Aficionados del Burgos CF en el último partido en Villarreal.- Foto: LaLiga

El Burgos Club de Fútbol sigue acaparando portadas a nivel nacional, noveno en la clasificación, sin perder ningún partido ni encajar ningún gol en las ocho jornadas disputadas. Batiendo marcas y con Caro como referencia de una portería que parece infranqueable. Pero no todos los ojos ven el actual momento del equipo blanquinegro en clave tan positiva. Surgen algunas críticas por la falta de gol. El Burgos solo ha marcado dos tantos en lo que va de campeonato y eso empaña la parte positiva de no encajar. La felicidad nunca es completa.

En cualquier caso, la historia del vaso medio lleno y medio vacío, según cada uno lo quiera ver, puede suponer una injusticia para un equipo que tiene un claro objetivo: la permanencia y que de momento está cumpliendo muy bien en el arranque liguero. No se puede hablar de vaso medio lleno, porque no es medio sino casi entero: noveno en la tabla, sin conocer la derrota y con ningún gol encajado.
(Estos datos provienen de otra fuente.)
(** The answers of [write]: a count, or [None] for EINTR. *)
Fixpoint write_loop (answers : list (option Z)) (off len : Z) : Z :=
  match answers with
  | [] => off
  | a :: rest =>
      if off <? len then
        match a with
        | None => write_loop rest off len
        | Some w => if w <=? 0 then off else write_loop rest (off + w) len
        end
      else off
  end.
Definition read_cells (n : nat) (o : out) : list Z := map (fun i => match cells o !! i with Some c => c | None => 0 end) (seq 0 n).
(** What reaches the file (the flag: [open] worked) or else standard error. *)
Definition bb_write_file (opened : bool) (answers : list (option Z)) (len : nat) (s : bstate) : bstate :=
  let n := if opened then write_loop answers 0 (Z.of_nat len) else match answers with Some w :: _ => Z.max 0 w | _ => 0 end in
  with_file (take (Z.to_nat n) (read_cells len (s_autopsy_buf s))) s.

Section dump.
Context (now_us : Z -> Z) (frames : list Z) (opened : bool) (answers : list (option Z)).
(** X18: [tester::sum] on a reversed range.  When [e] is before [b] the
    loop condition [b != e] never becomes false inside the buffer: the loop
    reads every cell from [b] to the last allocated one and then
    dereferences the position one past it. *)
Theorem sum_of_reversed_range_leaves_the_buffer
    (A : Type) {EA : Elem A} bits (m : memory A) (fuel : nat) (b e : Z) :
  1 <= bits ->
  Z.of_nat (length (m_cells m)) <= Int.PTRDIFF_MAX bits ->
  0 <= e < b -> b <= Z.of_nat (length (m_cells m)) ->
  (Z.to_nat (Z.of_nat (length (m_cells m)) - b) < fuel)%nat ->
  du1example.sum bits fuel m (iterator (m_base m) b) (iterator (m_base m) e)
    = Fault (ElementOutOfBounds (Z.of_nat (length (m_cells m)))).
Proof.
  intros Hbits Hmax He Hb Hf. unfold du1example.sum.
  generalize (ezero : A) as acc. revert b He Hb Hf.
  induction fuel as [|fuel IH]; intros b He Hb Hf acc; [lia|].
  simpl. rewrite it_neq_same_base.
  destruct (Z.eqb_spec b e) as [|_]; [lia|]. simpl.
  unfold deref. simpl. rewrite Z.eqb_refl.
  destruct (Z.leb_spec 0 b); [|lia].
  destruct (nth_error (m_cells m) (Z.to_nat b)) as [x|] eqn:E; simpl.
  - assert (Hlt : (Z.to_nat b < length (m_cells m))%nat)
      by (apply nth_error_Some; congruence).
    unfold it_incr. simpl.
    rewrite to_ptrdiff_t_small
      by (try assumption; unfold Int.PTRDIFF_MIN, Int.PTRDIFF_MAX in *; lia).
    apply IH; lia.
  - apply nth_error_None in E. f_equal. f_equal. lia.
Qed.

Lemma sum_of_reversed_range_leaves_the_buffer_witness :
  let m := mk_memory 4096 [1; 2; 3; 4] in
  du1example.sum 64 4 m (iterator (m_base m) 2) (iterator (m_base m) 1)
    = Fault (ElementOutOfBounds (Z.of_nat (length (m_cells m)))).
Proof.
  intros m.
  apply (sum_of_reversed_range_leaves_the_buffer Z 64 m 4 2 1).
  - lia.
  - vm_compute. discriminate.
  - lia.
  - vm_compute. discriminate.
  - vm_compute. lia.
Defined.

(** * The lane mapping at any offset *)

(** X19: the lane index and the start gap always recompose to the offset,
    and the end gap is the start gap minus [k - 1].  At a non-negative
    offset the lane is [offset / k] rounded down and the gap is in
    [[0, k)]; at a negative offset the C++ division truncates towards zero,
    so the gap is in [(-k, 0]] and, unless the offset is a multiple of [k],
    the lane is one above the rounded-down quotient. *)
Theorem lane_mapping_recomposes sizeof_T sizeof_S (it : simd_vector_iterator) :
  let k := lane_width sizeof_T sizeof_S in
  1 <= k ->
  offset it = soffset (lower_block sizeof_T sizeof_S it) * k
              + lower_offset sizeof_T sizeof_S it /\
  upper_offset sizeof_T sizeof_S it = lower_offset sizeof_T sizeof_S it - (k - 1) /\
  (0 <= offset it ->
   0 <= lower_offset sizeof_T sizeof_S it < k /\
   soffset (lower_block sizeof_T sizeof_S it) = offset it / k) /\
  (offset it < 0 ->
   - k < lower_offset sizeof_T sizeof_S it <= 0 /\
   (offset it mod k <> 0 ->
    soffset (lower_block sizeof_T sizeof_S it) = offset it / k + 1 /\
    lower_offset sizeof_T sizeof_S it = offset it mod k - k)).
Proof.
  intros k Hk. destruct it as [p o].
  unfold lower_block, lower_offset, upper_offset. simpl. fold k.
  pose proof (Z.quot_rem' o k) as Hqr.
  pose proof (Z.div_mod o k ltac:(lia)) as Hd.
  pose proof (Z.mod_pos_bound o k ltac:(lia)) as Hm.
  split; [lia|]. split; [reflexivity|]. split.
  - intros Ho. rewrite quot_div_nonneg, rem_mod_nonneg by lia. lia.
  - intros Ho.
    pose proof (Z.rem_bound_pos_neg o k ltac:(lia) ltac:(lia)) as Hr.
    split; [lia|]. intros Hne.
    assert (Hkd : k * (o ÷ k - o / k) = o mod k - Z.rem o k) by lia.
    assert (Hone : o ÷ k - o / k = 1) by nia.
    split; nia.
Qed.

Lemma lane_mapping_recomposes_witness :
  let it := iterator 4096 (-5) in
  offset it = soffset (lower_block 1 4 it) * lane_width 1 4 + lower_offset 1 4 it /\
  upper_offset 1 4 it = lower_offset 1 4 it - (lane_width 1 4 - 1) /\
  (0 <= offset it ->
   0 <= lower_offset 1 4 it < lane_width 1 4 /\
   soffset (lower_block 1 4 it) = offset it / lane_width 1 4) /\
  (offset it < 0 ->
   - lane_width 1 4 < lower_offset 1 4 it <= 0 /\
   (offset it mod lane_width 1 4 <> 0 ->
    soffset (lower_block 1 4 it) = offset it / lane_width 1 4 + 1 /\
    lower_offset 1 4 it = offset it mod lane_width 1 4 - lane_width 1 4)).
Proof.
  apply (lane_mapping_recomposes 1 4 (iterator 4096 (-5))).
  vm_compute. discriminate.
Defined.

(** X20: with one element per carrier ([k = 1], the struct
    [simd<float, float>]) every position is its own lane and both gaps are
    [0], so the masks of the struct, which assert a zero gap, always pass on
    gaps computed by the iterators; any other gap fails the assertion. *)
Theorem scalar_carrier_gaps_are_zero (A : Type) {EA : Elem A}
    sizeof_T sizeof_S (it : simd_vector_iterator) (a : A) (g : Z) :
  lane_width sizeof_T sizeof_S = 1 ->
  lower_offset sizeof_T sizeof_S it = 0 /\
  upper_offset sizeof_T sizeof_S it = 0 /\
  soffset (lower_block sizeof_T sizeof_S it) = offset it /\
  du1simd.scalar_mask_both a (lower_offset sizeof_T sizeof_S it)
                           (upper_offset sizeof_T sizeof_S it) = Ok a /\
  (g <> 0 ->
   du1simd.scalar_mask_lower a g = Fault AssertionFailed /\
   du1simd.scalar_mask_upper a g = Fault AssertionFailed /\
   du1simd.scalar_mask_both a g 0 = Fault AssertionFailed /\
   du1simd.scalar_mask_both a 0 g = Fault AssertionFailed).
Proof.
  intros Hk. unfold lower_offset, upper_offset, lower_block. simpl. rewrite Hk.
  rewrite Z.rem_1_r, Z.quot_1_r.
  repeat split; try reflexivity;
    unfold du1simd.scalar_mask_lower, du1simd.scalar_mask_upper,
      du1simd.scalar_mask_both;
    destruct (Z.eqb_spec g 0); try contradiction; reflexivity.
Qed.

Lemma scalar_carrier_gaps_are_zero_witness :
  let it := iterator 4096 7 in
  lower_offset 4 4 it = 0 /\
  upper_offset 4 4 it = 0 /\
  soffset (lower_block 4 4 it) = offset it /\
  du1simd.scalar_mask_both 9 (lower_offset 4 4 it) (upper_offset 4 4 it) = Ok 9 /\
  (2 <> 0 ->
   du1simd.scalar_mask_lower 9 2 = Fault AssertionFailed /\
   du1simd.scalar_mask_upper 9 2 = Fault AssertionFailed /\
   du1simd.scalar_mask_both 9 2 0 = Fault AssertionFailed /\
   du1simd.scalar_mask_both 9 0 2 = Fault AssertionFailed).
Proof.
  apply (scalar_carrier_gaps_are_zero Z 4 4 (iterator 4096 7) 9 2). reflexivity.
Defined.


Definition setSearchQuery (v : string) (s : State) : State :=
  {| step := step s; data := data s; error := error s; loading := loading s;
     authMode := authMode s; otpCode := otpCode s;
     resendCooldown := resendCooldown s; searchQuery := v;
     searchResults := searchResults s; searching := searching s;
     hasSearched := hasSearched s; selectedOrgId := selectedOrgId s;
     claimAutoCompleteRef := claimAutoCompleteRef s |}.

Definition setLatch (v : bool) (s : State) : State :=
  {| step := step s; data := data s; error := error s; loading := loading s;
     authMode := authMode s; otpCode := otpCode s;
     resendCooldown := resendCooldown s; searchQuery := searchQuery s;
     searchResults := searchResults s; searching := searching s;
     hasSearched := hasSearched s; selectedOrgId := selectedOrgId s;
     claimAutoCompleteRef := v |}.

(** [getInitialStep] *)
Definition getInitialStep (P : Props) : AuthFlowStep :=
  match claimProfile P with
  | Some _ => step_auth
  | None =>
      match initialIntent P with
      | Some provider =>
          match initialProviderType P with
          | Some _ => step_provider_info
          | None => step_provider_type
          end
      | Some family => step_family_info
      | None => step_intent
      end
  end.

Definition or_nil (o : option (list string)) : list string :=
  match o with Some l => l | None => [] end.

(** The initializer of the [data] cell, also used by the reset effect. *)
Definition initialData (P : Props) : FlowData :=
  match claimProfile P with
  | Some cp =>
      {| email := ""; password := ""; displayName := "";
         intent := Some provider;
         providerType := Some organization;
         orgName := Js.or_empty (Profile.display_name cp);
         city := Js.or_empty (Profile.city cp);
         state := Js.or_empty (Profile.state cp);
         zip := Js.or_empty (Profile.zip cp);
         careTypes := or_nil (Profile.care_types cp);
         category := Profile.category cp;
         description := Js.or_empty (Profile.description cp);
         phone := Js.or_empty (Profile.phone cp);
         visibleToFamilies := true; visibleToProviders := true;
         claimedProfileId := Some (Profile.id cp);
         claimedProfile := Some cp;
         careRecipientName := ""; careRecipientRelation := "";
         careNeeds := [] |}
  | None =>
      {| email := ""; password := ""; displayName := "";
         intent := initialIntent P;
         providerType := initialProviderType P;
         orgName := ""; city := ""; state := ""; zip := "";
         careTypes := []; category := None; description := ""; phone := "";
         visibleToFamilies := true; visibleToProviders := true;
         claimedProfileId := None; claimedProfile := None;
         careRecipientName := ""; careRecipientRelation := "";
         careNeeds := [] |}
  end.

(** The state of a freshly mounted component; the reset effect (run
    whenever [isOpen] is false) restores every cell to it. *)
Definition initialState (P : Props) : State :=
  {| step := getInitialStep P;
     data := initialData P;
     error := "";
     loading := false;
     authMode := if defaultToSignIn P then sign_in else sign_up;
     otpCode := "";
     resendCooldown := 0;
     searchQuery := "";
     searchResults := [];
     searching := false;
     hasSearched := false;
     selectedOrgId := None;
     claimAutoCompleteRef := false |}.

(** The reset effect: when the modal is closed, every state cell goes
    back to its initial value (the latch is handled by its own effect). *)
Definition resetEffect (P : Props) (s : State) : State :=
  if isOpen P then s
  else setLatch (claimAutoCompleteRef s) (initialState P).

(* ================================================================== *)
(** ** Partial updates of the flow data *)
(* ================================================================== *)

(** [Partial<FlowData>]: a key is present ([Some v]) or absent ([None]).
    For nullable fields a present key may carry [null]. *)
Record Partial := {
  p_email : option string;
  p_password : option string;
  p_displayName : option string;
  p_intent : option (option UserIntent);
  p_providerType : option (option ProviderType);
  p_orgName : option string;
  p_city : option string;
  p_state : option string;
  p_zip : option string;
  p_careTypes : option (list string);
  p_category : option (option ProfileCategory);
  p_description : option string;
  p_phone : option string;
  p_visibleToFamilies : option bool;
  p_visibleToProviders : option bool;
  p_claimedProfileId : option (option string);
  p_claimedProfile : option (option Profile.t);
  p_careRecipientName : option string;
  p_careRecipientRelation : option string;
  p_careNeeds : option (list string);
}.

Definition over {A : Type} (prev : A) (o : option A) : A :=
  match o with Some v => v | None => prev end.

(** [{ ...prev, ...partial }] *)
Definition spread (prev : FlowData) (p : Partial) : FlowData :=
  {| email := over (email prev) (p_email p);
     password := over (password prev) (p_password p);
     displayName := over (displayName prev) (p_displayName p);
     intent := over (intent prev) (p_intent p);
     providerType := over (providerType prev) (p_providerType p);
     orgName := over (orgName prev) (p_orgName p);
     city := over (city prev) (p_city p);
     state := over (state prev) (p_state p);
     zip := over (zip prev) (p_zip p);
     careTypes := over (careTypes prev) (p_careTypes p);
     category := over (category prev) (p_category p);
     description := over (description prev) (p_description p);
     phone := over (phone prev) (p_phone p);
     visibleToFamilies := over (visibleToFamilies prev) (p_visibleToFamilies p);
     visibleToProviders := over (visibleToProviders prev) (p_visibleToProviders p);
     claimedProfileId := over (claimedProfileId prev) (p_claimedProfileId p);
     claimedProfile := over (claimedProfile prev) (p_claimedProfile p);
     careRecipientName := over (careRecipientName prev) (p_careRecipientName p);
     careRecipientRelation :=
       over (careRecipientRelation prev) (p_careRecipientRelation p);
     careNeeds := over (careNeeds prev) (p_careNeeds p) |}.

(** [updateData(partial)] *)
Definition updateData (p : Partial) (s : State) : State :=
  setData (spread (data s) p) s.
(** The example of the README: domain "test.local", protocol "http", port 8080. *)
Lemma auth_url_witness :
  getAuthApiUrl (setAuthApiPort (Some (Number_of_Z 8080))
                   (setAuthApiProtocol (js "http") (setDomain (js "test.local") blank)))
    = js "http://auth.test.local:8080/api".
Proof.
  destruct (auth_url_composition
              (setAuthApiPort (Some (Number_of_Z 8080))
                 (setAuthApiProtocol (js "http") (setDomain (js "test.local") blank))))
    as ((segment & Hurl & _ & _ & _ & Hsegment) & _).
  rewrite Hurl, (Hsegment (Number_of_Z 8080) eq_refl).
  - vm_compute. reflexivity.
  - intros sign H. vm_compute in H. discriminate H.
  - intros H. vm_compute in H. discriminate H.
Defined.

(** A secret with a two-byte character and a surrogate pair. *)
Lemma secret_bytes_witness :
  well_formed [0xE9; 0xD83D; 0xDE00] = true /\
  getAuthApiSessionSecretBytes
    (setAuthApiSessionSecret (Some [0xE9; 0xD83D; 0xDE00]) blank)
    = Some [0xC3; 0xA9; 0xF0; 0x9F; 0x98; 0x80] /\
  TextDecoder_decode [0xC3; 0xA9; 0xF0; 0x9F; 0x98; 0x80] = [0xE9; 0xD83D; 0xDE00].
Proof.
  destruct (secret_bytes_round_trip
              (setAuthApiSessionSecret (Some [0xE9; 0xD83D; 0xDE00]) blank))
    as (Hround & _).
  destruct (Hround [0xE9; 0xD83D; 0xDE00] eq_refl eq_refl) as (Hbytes & _ & Hdecode).
  split; [reflexivity|]. split; [exact Hbytes|].
  apply Hdecode. intros rest H. discriminate H.
Defined.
Cualquiera hubiera firmado esta situación antes de comenzar la temporada, cuando faltaban fichajes en el delantera y hablábamos de un comienzo complicado y también de un periodo de adaptación de las nuevas incorporaciones. Pero en muchos casos, nos olvidamos enseguida de los capítulos anteriores para juzgar el presente con un tanto de pesimismo.

Sin ocultar la realidad, que siempre debe prevalecer. Es verdad que el Burgos CF tiene un problema con el gol, en la faceta atacante, con la creatividad dentro del área rival, es un equipo que maneja muy bien la parte de atrás, con disciplina y eficacia, pero le cuesta llegar y el último pase suele terminar sin opción de gol. Pero hay que valorar la plantilla justa con la que inició la temporada y las escasas jornadas en las que los nuevos fichajes, como Mourad o Curro, han podido participar. Incluso hay que destacar, que ya en los dos últimos partidos, el equipo blanquinegro ha hecho una propuesta mucho más ambiciosa en ataque y ha disfrutado de más llegadas y oportunidades, que son la antesala del gol. También aquí hay que tener paciencia y esperanza de que el trabajo comience a dar sus frutos.

Es demasiado sencillo, para los entendidos del fútbol, ver más claros los fallos que las virtudes. Es como curarse en salud por si vienen tiempos malos, que probablemente vendrán y entonces presumirán de que ya avisaron.

Pero el principal error está en no saber disfrutar del momento presente, que para eso está hecho el fútbol, para disfrutar. Y en este momento, el Burgos es un equipo para que su afición disfrute y viva lo bueno y lo positivo que el equipo atesora: carácter, fuerza física y mental, personalidad propia y el respeto ganado por el resto de rivales. Y la pregunta del millón: ¿Eso es un vaso medio vacío?